[Data provided]:
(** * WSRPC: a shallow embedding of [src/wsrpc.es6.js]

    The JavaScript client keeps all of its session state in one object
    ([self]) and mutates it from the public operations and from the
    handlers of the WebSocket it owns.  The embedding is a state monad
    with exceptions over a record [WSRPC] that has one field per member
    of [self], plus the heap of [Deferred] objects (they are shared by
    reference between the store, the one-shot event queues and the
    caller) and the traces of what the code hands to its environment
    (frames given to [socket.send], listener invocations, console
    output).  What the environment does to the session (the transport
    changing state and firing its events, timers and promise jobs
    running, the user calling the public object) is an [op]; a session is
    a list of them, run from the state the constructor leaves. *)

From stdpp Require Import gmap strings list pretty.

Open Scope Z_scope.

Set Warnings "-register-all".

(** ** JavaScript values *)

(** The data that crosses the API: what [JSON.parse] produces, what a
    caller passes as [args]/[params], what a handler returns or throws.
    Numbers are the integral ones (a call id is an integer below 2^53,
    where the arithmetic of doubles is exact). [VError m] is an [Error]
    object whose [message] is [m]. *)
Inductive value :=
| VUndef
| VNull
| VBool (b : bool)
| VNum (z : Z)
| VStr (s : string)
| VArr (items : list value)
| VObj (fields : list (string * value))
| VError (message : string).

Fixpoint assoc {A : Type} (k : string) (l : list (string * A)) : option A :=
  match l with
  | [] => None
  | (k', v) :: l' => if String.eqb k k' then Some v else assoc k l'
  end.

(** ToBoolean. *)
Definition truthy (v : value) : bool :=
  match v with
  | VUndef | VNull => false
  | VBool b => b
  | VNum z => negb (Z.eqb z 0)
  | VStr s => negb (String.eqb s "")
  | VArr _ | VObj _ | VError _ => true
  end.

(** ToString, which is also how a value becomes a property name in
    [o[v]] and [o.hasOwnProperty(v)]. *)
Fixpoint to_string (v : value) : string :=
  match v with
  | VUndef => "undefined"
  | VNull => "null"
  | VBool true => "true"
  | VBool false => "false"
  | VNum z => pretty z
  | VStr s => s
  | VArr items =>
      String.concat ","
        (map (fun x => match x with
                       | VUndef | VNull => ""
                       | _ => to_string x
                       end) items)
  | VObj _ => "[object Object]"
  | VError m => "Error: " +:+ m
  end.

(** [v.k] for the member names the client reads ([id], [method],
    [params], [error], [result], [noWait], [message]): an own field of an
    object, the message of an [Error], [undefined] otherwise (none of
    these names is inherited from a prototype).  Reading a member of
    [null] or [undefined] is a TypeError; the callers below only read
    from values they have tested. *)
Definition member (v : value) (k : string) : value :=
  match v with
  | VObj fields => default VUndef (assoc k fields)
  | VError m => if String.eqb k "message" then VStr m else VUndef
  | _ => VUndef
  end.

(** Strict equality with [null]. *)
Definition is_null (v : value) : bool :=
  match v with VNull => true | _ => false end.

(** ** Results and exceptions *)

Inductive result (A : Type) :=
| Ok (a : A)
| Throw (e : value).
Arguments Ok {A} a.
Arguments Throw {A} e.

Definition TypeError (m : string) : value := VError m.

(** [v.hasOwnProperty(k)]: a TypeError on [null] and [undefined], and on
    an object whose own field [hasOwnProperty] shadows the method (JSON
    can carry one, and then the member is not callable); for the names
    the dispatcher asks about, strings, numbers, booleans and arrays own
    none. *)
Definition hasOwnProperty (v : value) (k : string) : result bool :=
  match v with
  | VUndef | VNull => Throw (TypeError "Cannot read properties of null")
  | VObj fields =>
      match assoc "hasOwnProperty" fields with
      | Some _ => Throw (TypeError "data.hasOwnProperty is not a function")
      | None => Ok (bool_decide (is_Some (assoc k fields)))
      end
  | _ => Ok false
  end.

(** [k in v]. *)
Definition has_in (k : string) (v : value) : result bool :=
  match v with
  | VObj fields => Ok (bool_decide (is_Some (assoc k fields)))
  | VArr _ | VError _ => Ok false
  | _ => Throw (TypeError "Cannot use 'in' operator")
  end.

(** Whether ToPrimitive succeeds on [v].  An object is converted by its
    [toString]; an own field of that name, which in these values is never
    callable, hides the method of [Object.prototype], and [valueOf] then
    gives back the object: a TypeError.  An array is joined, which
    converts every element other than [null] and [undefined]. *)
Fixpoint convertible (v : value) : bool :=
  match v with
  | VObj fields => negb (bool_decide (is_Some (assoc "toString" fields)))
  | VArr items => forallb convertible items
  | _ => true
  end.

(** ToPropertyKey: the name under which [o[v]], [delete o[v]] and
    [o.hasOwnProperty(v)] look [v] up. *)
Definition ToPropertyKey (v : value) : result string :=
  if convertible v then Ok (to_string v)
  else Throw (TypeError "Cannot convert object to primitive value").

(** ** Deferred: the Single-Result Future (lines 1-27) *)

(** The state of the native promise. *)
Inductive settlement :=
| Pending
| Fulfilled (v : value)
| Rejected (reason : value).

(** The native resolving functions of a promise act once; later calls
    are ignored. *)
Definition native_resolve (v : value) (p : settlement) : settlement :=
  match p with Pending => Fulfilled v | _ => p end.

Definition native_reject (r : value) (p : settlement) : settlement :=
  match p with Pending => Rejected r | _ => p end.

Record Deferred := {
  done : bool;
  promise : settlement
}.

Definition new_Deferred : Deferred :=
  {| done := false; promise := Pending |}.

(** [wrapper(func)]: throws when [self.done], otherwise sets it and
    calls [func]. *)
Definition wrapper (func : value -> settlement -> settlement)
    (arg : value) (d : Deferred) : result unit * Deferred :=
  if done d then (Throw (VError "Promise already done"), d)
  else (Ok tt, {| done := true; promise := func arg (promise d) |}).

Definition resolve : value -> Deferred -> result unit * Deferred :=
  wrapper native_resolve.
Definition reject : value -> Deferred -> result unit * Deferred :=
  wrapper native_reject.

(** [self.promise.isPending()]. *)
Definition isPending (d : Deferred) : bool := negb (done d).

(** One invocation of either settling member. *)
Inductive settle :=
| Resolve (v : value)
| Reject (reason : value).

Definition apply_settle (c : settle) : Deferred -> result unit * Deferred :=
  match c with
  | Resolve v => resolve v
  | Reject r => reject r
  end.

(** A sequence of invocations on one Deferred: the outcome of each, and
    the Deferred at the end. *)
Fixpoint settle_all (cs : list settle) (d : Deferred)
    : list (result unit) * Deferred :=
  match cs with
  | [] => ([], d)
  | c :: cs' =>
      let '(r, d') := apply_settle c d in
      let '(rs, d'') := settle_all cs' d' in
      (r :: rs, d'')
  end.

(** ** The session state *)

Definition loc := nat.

[Exercise objective]:
Each line from the first line of the entries up to and including the line containing "session (the transport" should be transcribed exactly, with all other lines left out.

[Task result]:
(** * WSRPC: a shallow embedding of [src/wsrpc.es6.js]

    The JavaScript client keeps all of its session state in one object
    ([self]) and mutates it from the public operations and from the
    handlers of the WebSocket it owns.  The embedding is a state monad
    with exceptions over a record [WSRPC] that has one field per member
    of [self], plus the heap of [Deferred] objects (they are shared by
    reference between the store, the one-shot event queues and the
    caller) and the traces of what the code hands to its environment
    (frames given to [socket.send], listener invocations, console
    output).  What the environment does to the session (the transport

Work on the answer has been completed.